UN Honours Cricket Legend Shane Warne With Conservation Grant

UN Honours Cricket Legend Shane Warne With Conservation Grant
People gather around the statue of Shane Warne before the state memorial service for the former Australian cricketer Shane Warne at Melbourne Cricket Ground (MCG) in Melbourne, Australia, on March 30, 2022. Aaron Franic/AFP via Getty Images
AAP
By AAP
Updated:

Australian cricket great Shane Warne’s legacy will live on beyond his sporting achievements, with his animal conservation work for the United Nations to be honoured with a new grant.

At a state memorial service in Melbourne on Wednesday, Andrea Egan from the UN Development Programme revealed Warne joined its wildlife fund, Lion’s Share, in 2021.

Egan announced the Shane Warne conservation grant to memorialise the spin king’s work to protect wildlife and catalyse more action.

“His legacy extends beyond the hearts of the people here today,” she told the crowd at the Melbourne Cricket Ground.

“It lives on in the people of Sri Lanka promoting sea turtle conservation, in an all-female anti-poaching unit in South Africa, and the team at the Byron Bay hospital, who were supported in the wake of the bushfires.

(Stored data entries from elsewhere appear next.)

(* ===== verification/FcLutSmall.v ===== *)
(** * A small switch

    An instance of the parameters of [FcLut], on which the theorems are tried: a table of
    four buckets of two ways and a CAM of two slots.  The switch looks a key up by content;
    a new key goes to a free way of its bucket, then to the CAM, else the table is full.
    Wireless device 0 is spread over trunked CPU ports, with filter ids 1 and 2. *)
From S2P Require Import Prelude FcLut FcLutInv.
Open Scope Z_scope.

(** ** The switch *)

#[export] Instance small_cfg : LutConfig := {|
  RTK_FC_LUTENTRY_POOL_SIZE := 14;
  RTK_FC_TABLESIZE_LUT := 10;
  LUTTABLE_SRAM_SIZE := 8;
  LUTTABLE_BCAM_SIZE := 2;
  RTK_FC_LUT_BUCKET_SIZE := 512;
  L2HOUSE_KEEP_NUM := 4;
  CONFIG_HZ := 100;
  RTK_FC_MAC_PORT_MAX := 11;
  RTK_FC_MAC_EXT_PORT_MAX := 6;
  RTK_FC_MAC_PORT0 := 0;
  RTK_FC_MAC_PORT_PON := 5;
  RTK_FC_MAC_PORT_MAINCPU := 9;
  RTK_FC_MAC_PORT_MASTERCPU_CORE1 := 10;
  RTK_FC_MAC_PORT_SLAVECPU := 7;
  RTK_FC_WLANX_END_INTF := 4;
  RTK_FC_WLANX_NOT_FOUND := 5;
  DEFAULT_FID := 0;
  RTK_FC_WIFI_FID_1 := 1;
  RTK_FC_WIFI_FID_2 := 2;
  RTK_FC_WIFI_FID_END := 3;
  FC_F_SWLUT_PORT_AGG_ENTRY := false;
  skipDel_copied := true;
  _rtk_fc_quickhash_mac_fid mac fid := _rtk_fc_hash_mac_fid mac 0;
  flow_skipAllPsTracking := false;
  l2_skipPsTracking := false;
  hwnat_spec_test := false;
  wifi_tx_gmac_auto_sel_en := true;
  wifi_tx_gmac_trunking_num := 3;
  gmac_tx_trunking w := w =? 0;
  wanAccessLimit_byMac := false;
  ucTimeout_unit1s := 300;
  mcTimeout_unit1s := 300;
  ASICDRIVERVER := 2;
  has_notify := true;
  hostPolice_macs := [];
  fdb_hook _ _ := true;
  neighV4_hook _ := false;
  neighV6_hook _ := false |}.

Definition small_key (e : lut_entry) : list Z * Z := (l2Addr e, svl_fid e).
Definition small_at (h : list (option (list Z * Z))) (x : option (list Z * Z)) (i : nat) : bool :=
  bool_decide (h !! i = Some x).
(** Where a key may go: the two ways of its bucket, then the CAM. *)
Definition small_ways (k : list Z * Z) : list nat :=
  let b := (_rtk_fc_hash_mac_fid k.1 k.2 mod 4)%nat in [(2 * b)%nat; (2 * b + 1)%nat; 8%nat; 9%nat].
Definition small_add (e : lut_entry) (h : list (option (list Z * Z))) : (ret + nat) * list (option (list Z * Z)) :=
  let k := small_key e in
  match List.find (small_at h (Some k)) (seq 0 10) with
  | Some i => (inr i, h)
  | None => match List.find (small_at h None) (small_ways k) with
            | Some i => (inr i, <[i := Some k]> h)
            | None => (inl RTK_FC_RET_ERR_ENTRY_FULL, h)
            end
  end.
Definition small_del (e : lut_entry) (h : list (option (list Z * Z))) : list (option (list Z * Z)) :=
  match List.find (small_at h (Some (small_key e))) (seq 0 10) with
  | Some i => <[i := None]> h
  | None => h
  end.
#[export] Instance small_l2 : L2Hw := {|
  hw := list (option (list Z * Z));
  rtk_fc_api_lut_add := small_add;
  rtk_fc_api_lut_del := small_del;
  rtk_rg_asic_lutSATraffic_get _ h := (0, h);
  rtk_l2_addr_get _ _ := None;
  rtk_l2_addr_add _ _ h := h |}.

(** ** Requests and states *)

(** Closed statements about addresses, slots and answers are decided by evaluation. *)
Ltac small_eval := vm_compute; reflexivity.
Definition small_hw : hw := replicate 10 (@None (list Z * Z)).
Definition small_start : fc_db := lut_init 11 4 (replicate 11 (-1)) small_hw 1000.
(** An address whose hash depends on [x] alone; on port [port], or behind device [w]. *)
Definition small_mac (x y : Z) : list Z := [0; 0; 0; 0; y; x].
Definition small_req (mac : list Z) (port w : Z) (static : bool) : learn_req :=
  LearnReq mac (port, 6) 0 w false static None LUT_DIR_SA_LEARNING.
Definition lan (x y port : Z) : lut_op := OLearn (small_req (small_mac x y) port 5 false).
Definition wifi (x y w : Z) : lut_op := OLearn (small_req (small_mac x y) 9 w false).

(** A full bucket and a full CAM, entered at different times. *)
Definition small_full : fc_db := lut_run [lan 2 0 0; OTick 1010; lan 6 0 0; lan 10 0 0; lan 14 0 0] small_start.
(** Two static entries hold the CAM, the bucket is free again. *)
Definition small_static_cam : fc_db :=
  lut_run [lan 2 0 0; lan 6 0 0; OLearn (small_req (small_mac 10 0) 1 5 true); OLearn (small_req (small_mac 14 0) 1 5 true);
           OLinkDown 0; OGrace 13; OGrace 12] small_start.

(** ** The laws hold *)

#[export] Instance small_laws : LutLaws.
Proof.
  constructor; try done; cbv [small_cfg DEFAULT_FID RTK_FC_LUT_BUCKET_SIZE RTK_FC_WIFI_FID_1 LUTTABLE_BCAM_SIZE RTK_FC_TABLESIZE_LUT wifi_tx_gmac_trunking_num]; try lia.
  - intros mac fid. apply hash_512.
  - intros e h i h'. unfold rtk_fc_api_lut_add, small_l2, small_add; cbv zeta. destruct (List.find _ (seq 0 10)) as [j|] eqn:E.
    + intros [= <- <-]. apply List.find_some in E as [E%list_elem_of_In _]. apply elem_of_seq in E. lia.
    + destruct (List.find (small_at h None) _) as [j|] eqn:E2; [|discriminate]. intros [= <- <-]. apply List.find_some in E2 as [E2 _].
      unfold small_ways in E2. pose proof (Nat.mod_upper_bound (_rtk_fc_hash_mac_fid (small_key e).1 (small_key e).2) 4 ltac:(done)) as Hb.
      revert Hb E2. generalize (_rtk_fc_hash_mac_fid (small_key e).1 (small_key e).2 mod 4)%nat. intros b Hb E2.
      apply list_elem_of_In in E2. rewrite !elem_of_cons in E2. cbv [RTK_FC_TABLESIZE_LUT small_cfg].
      destruct E2 as [->|[->|[->|[->|[]%not_elem_of_nil]]]]; lia.
  - intros e h r h'. unfold rtk_fc_api_lut_add, small_l2, small_add; cbv zeta. destruct (List.find _ (seq 0 10)); [discriminate|].
    destruct (List.find (small_at h None) _); [discriminate|]. by intros [= <- <-].
Qed.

Summer Warne addresses the crowd at the state memorial service for former Australian cricketer Shane Warne at the Melbourne Cricket Ground in Melbourne, Australia, on March 30, 2022. (Sam Tabone/Getty Images)
Summer Warne addresses the crowd at the state memorial service for former Australian cricketer Shane Warne at the Melbourne Cricket Ground in Melbourne, Australia, on March 30, 2022. Sam Tabone/Getty Images

“All this work and more, Shane helped make possible. We are forever grateful for his championship and will work to honour his memory in a manner that does justice to the person he was.”

Warne had a history of charity and community work, including through his disbanded foundation, but his links to wildlife conservation were previously unknown.

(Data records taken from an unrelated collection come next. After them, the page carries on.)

(** The two words of an IPv4 address. *)
Definition address_sum (ip : Z) : Z := ip / 2 ^ 16 + ip mod 2 ^ 16.
Lemma address_range ip : is_u32 ip -> 0 <= address_sum ip <= 131070 /\
  Z.land ip 0xffff = ip mod 2 ^ 16 /\ Z.land (Z.shiftr ip 16) 0xffff = ip / 2 ^ 16 /\ is_u16 (ip mod 2 ^ 16) /\ is_u16 (ip / 2 ^ 16).
Proof.
  unfold is_u32, address_sum, is_u16. intros H. rewrite !low16, shift16. pose proof (Z.mod_pos_bound ip (2 ^ 16) eq_refl).
  change (2 ^ 32) with (2 ^ 16 * 2 ^ 16) in H. assert (0 <= ip / 2 ^ 16 < 2 ^ 16) by (split; [apply Z.div_pos|apply Z.div_lt_upper_bound]; lia).
  rewrite (Z.mod_small (ip / 2 ^ 16)) by done. lia.
Qed.

(** [acc] is a sum [s] in one's complement, with room to spare. *)
Definition sums (acc s room : Z) : Prop := 0 <= acc <= room /\ acc ≡₁ s /\ (acc = 0 <-> s = 0) /\ 0 <= s.
Lemma sums_add acc s room x : sums acc s room -> 0 <= x <= 65535 -> room + 65535 < 2 ^ 32 ->
  sums (u32 (acc + x)) (s + x) (room + 65535).
Proof.
  intros (H & E & Hz & Hs) Hx Hr. rewrite u32_small by (unfold is_u32; lia). unfold sums.
  rewrite (Z.add_mod acc), (Z.add_mod s), E by done. split; [lia|]. split; [done|]. lia.
Qed.
Lemma sums_zero acc s room : sums acc s room -> room < 2 ^ 32 -> not16 (end_around acc) = 0 <-> balanced s.
Proof.
  intros (H & E & Hz & Hs) Hr. destruct (end_around_spec acc ltac:(lia)) as (H1 & E1 & Z1).
  rewrite not16_spec by done. rewrite <- (balanced_iff (end_around acc) s); [lia|done|congruence|by rewrite Z1|done].
Qed.
Lemma segment_sums l : Forall is_u8 l -> short l -> sums (segment_sum l (Z.of_nat (length l))) (word_sum l) 65535.
Proof.
  intros H Hs. destruct (segment_spec l H Hs) as (H1 & E1 & Z1). unfold sums, is_u16 in *.
  pose proof (word_sum_range l H). split; [lia|]. split; [done|]. split; [done|lia].
Qed.

Lemma pseudo_sums seg s d p : Forall is_u8 seg -> short seg -> is_u32 s -> is_u32 d -> is_u16 p ->
  exists acc, inet_chksum_pseudo seg (Z.of_nat (length seg)) s d p = not16 (end_around acc) /\
    sums acc (word_sum seg + address_sum s + address_sum d + p + Z.of_nat (length seg)) (7 * 65535).
Proof.
  intros H Hl Hs Hd Hp. unfold inet_chksum_pseudo, short in *.
  destruct (address_range s Hs) as (_ & Es1 & Es2 & Bs1 & Bs2), (address_range d Hd) as (_ & Ed1 & Ed2 & Bd1 & Bd2).
  rewrite Es1, Es2, Ed1, Ed2, (u16_small p), (htons_small p), (htons_small (Z.of_nat (length seg))) by (unfold is_u16 in *; lia).
  eexists. split; [done|]. unfold address_sum.
  replace (word_sum seg + (s / 2 ^ 16 + s mod 2 ^ 16) + _ + p + Z.of_nat (length seg))
    with (word_sum seg + s mod 2 ^ 16 + s / 2 ^ 16 + d mod 2 ^ 16 + d / 2 ^ 16 + p + Z.of_nat (length seg)) by lia.
  unfold is_u16 in *. change (7 * 65535) with (65535 + 65535 + 65535 + 65535 + 65535 + 65535 + 65535).
  repeat (apply sums_add; [|lia..]). by apply segment_sums.
Qed.
Lemma pseudo_verifies seg s d p : Forall is_u8 seg -> short seg -> is_u32 s -> is_u32 d -> is_u16 p ->
  inet_chksum_pseudo seg (Z.of_nat (length seg)) s d p = 0 <->
  balanced (word_sum seg + address_sum s + address_sum d + p + Z.of_nat (length seg)).
Proof.
  intros H Hl Hs Hd Hp. destruct (pseudo_sums seg s d p H Hl Hs Hd Hp) as (acc & -> & Ha). by apply (sums_zero _ _ _ Ha).
Qed.
Lemma sums_value acc s room : sums acc s room -> room < 2 ^ 32 -> is_u16 (not16 (end_around acc)) /\ not16 (end_around acc) ≡₁ - s.
Proof.
  intros (H & E & Hz & Hs) Hr. destruct (end_around_spec acc ltac:(lia)) as (H1 & E1 & _). rewrite not16_spec by done.
  unfold is_u16 in *. split; [lia|]. apply mod_eq_elim in E as [k1 E], E1 as [k2 E1]. apply mod_eq_intro with (k := 1 - k1 - k2). lia.
Qed.

Definition words_sum (l : list Z) : Z := foldr Z.add 0 l.
Lemma sums_fold ws : Forall is_u16 ws -> forall acc s n, sums acc s (65535 * Z.of_nat n) ->
  65535 * Z.of_nat (n + length ws) < 2 ^ 32 ->
  sums (foldl (fun acc w => u32 (acc + w)) acc ws) (s + words_sum ws) (65535 * Z.of_nat (n + length ws)).
Proof.
  induction 1 as [|w ws Hw H IH]; intros acc s n Ha Hn; cbn [foldl words_sum foldr length] in *.
  { by rewrite Nat.add_0_r, Z.add_0_r. }
  fold (words_sum ws) in *. replace (s + (w + words_sum ws)) with (s + w + words_sum ws) by lia.
  replace (n + S (length ws))%nat with (S n + length ws)%nat in * by lia. apply IH; [|done].
  replace (65535 * Z.of_nat (S n)) with (65535 * Z.of_nat n + 65535) by lia. unfold is_u16 in Hw.
  apply sums_add; [done|lia..].
Qed.
Lemma pseudoV6_sums seg s d p : Forall is_u8 seg -> short seg -> Forall is_u16 s -> Forall is_u16 d ->
  length s = 8%nat -> length d = 8%nat -> is_u16 p ->
  exists acc, inet_chksum_pseudoV6 seg (Z.of_nat (length seg)) s d p = not16 (end_around acc) /\
    sums acc (word_sum seg + words_sum s + words_sum d + p + Z.of_nat (length seg)) (65535 * 19).
Proof.
  intros H Hl Hs Hd Ls Ld Hp. unfold inet_chksum_pseudoV6, short in *.
  rewrite (u16_small p), (htons_small p), (htons_small (Z.of_nat (length seg))) by (unfold is_u16 in *; lia).
  eexists. split; [done|]. assert (word_sum seg + words_sum s + words_sum d = word_sum seg + words_sum (s ++ d)) as ->.
  { rewrite <- Z.add_assoc. f_equal. clear. unfold words_sum. induction s as [|x s IH]; cbn [app foldr]; lia. }
  unfold is_u16 in *. change (65535 * 19) with (65535 * 17 + 65535 + 65535). repeat (apply sums_add; [|lia..]).
  pose proof (sums_fold (s ++ d) ltac:(by apply Forall_app) _ _ 1 (segment_sums seg H Hl)) as Hf.
  rewrite length_app, Ls, Ld in Hf. apply Hf. lia.
Qed.
Lemma pseudoV6_verifies seg s d p : Forall is_u8 seg -> short seg -> Forall is_u16 s -> Forall is_u16 d ->
  length s = 8%nat -> length d = 8%nat -> is_u16 p ->
  inet_chksum_pseudoV6 seg (Z.of_nat (length seg)) s d p = 0 <->
  balanced (word_sum seg + words_sum s + words_sum d + p + Z.of_nat (length seg)).
Proof.
  intros H Hl Hs Hd Ls Ld Hp. destruct (pseudoV6_sums seg s d p H Hl Hs Hd Ls Ld Hp) as (acc & -> & Ha).
  by apply (sums_zero _ _ _ Ha).
Qed.

(** ** The incremental updates *)

Lemma diff_field_spec o n t room : is_u16 o -> is_u16 n -> 0 <= t <= room -> room + 131070 < 2 ^ 32 ->
  0 <= diff_field o n t <= room + 131070 /\ diff_field o n t ≡₁ t - o + n.
Proof.
  intros Ho Hn Ht Hr. unfold diff_field. destruct (Z.eqb_spec o n) as [->|_]; [split; [lia|f_equal; lia]|].
  rewrite not16_spec, low16 by done. fold (u16 n). rewrite (u16_small n) by done. unfold is_u16 in *.
  rewrite u32_small by (unfold is_u32; lia). split; [lia|]. apply mod_eq_intro with (k := 1). lia.
Qed.
Lemma diff_half (b : bool) o n t room : is_u16 o -> is_u16 n -> 0 <= t <= room -> room + 131070 < 2 ^ 32 -> (b = true -> o = n) ->
  let r := if b then t else u32 (t + (65535 - o + n)) in 0 <= r <= room + 131070 /\ r ≡₁ t - o + n.
Proof.
  unfold is_u16. intros Ho Hn Ht Hr Hb. destruct b; cbv zeta.
  - rewrite (Hb eq_refl). split; [lia|]. f_equal. lia.
  - rewrite u32_small by (unfold is_u32; lia). split; [lia|]. apply mod_eq_intro with (k := 1). lia.
Qed.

The cricket legend, who died in Thailand of a suspected heart attack on March 4, was remembered during Wednesday night’s farewell as a loveable larrikin and devoted dad.

His father Keith Warne led tributes and described his son’s death as the “darkest day in our family’s life.”

Warne’s children, Jackson, Summer and Brooke, unveiled the renamed Great Southern Stand as the Shane Warne Stand after each giving emotional speeches.

Shane Warne children, Jackson Warne (C), Summer Warne (R) and Brooke Warne, unveil the Shane Warne Stand duringthe state memorial service for former Australian cricketer Shane Warne at the Melbourne Cricket Ground in Melbourne, Australia, on March 30, 2022. (Sam Tabone/Getty Images)
Shane Warne children, Jackson Warne (C), Summer Warne (R) and Brooke Warne, unveil the Shane Warne Stand duringthe state memorial service for former Australian cricketer Shane Warne at the Melbourne Cricket Ground in Melbourne, Australia, on March 30, 2022. Sam Tabone/Getty Images

Friend and former St Kilda footballer Aaron Hamill gave an insight into Warne’s larrikin nature, when the cricketer served as his best man and leaned in for a hug just before the nuptials.

“He said ’mate, it’s not too late' and, Shane being Shane, he pulled out two passports. He managed to get his hands on my passport as a bit of a gag,” Hamill said.

Elton John, Chris Martin, Robbie Williams, and Ed Sheeran were among those to lend their superstar talents with pre-recorded musical performances, while Australian actors Hugh Jackman and Eric Bana also gave virtual tributes.

Prime Minister Scott Morrison and Opposition Leader Anthony Albanese were in attendance.

Others at the MCG, the site of Warne’s hat-trick in 1994 and 700th Test wicket in 2006, included former Australian captain Allan Border, ex-English skipper Nasser Hussain, and West Indian great Brian Lara.

Warne’s everyman appeal was on full display outside the ground as his statue once again became adorned with beer cans and baked beans—two of his other great loves.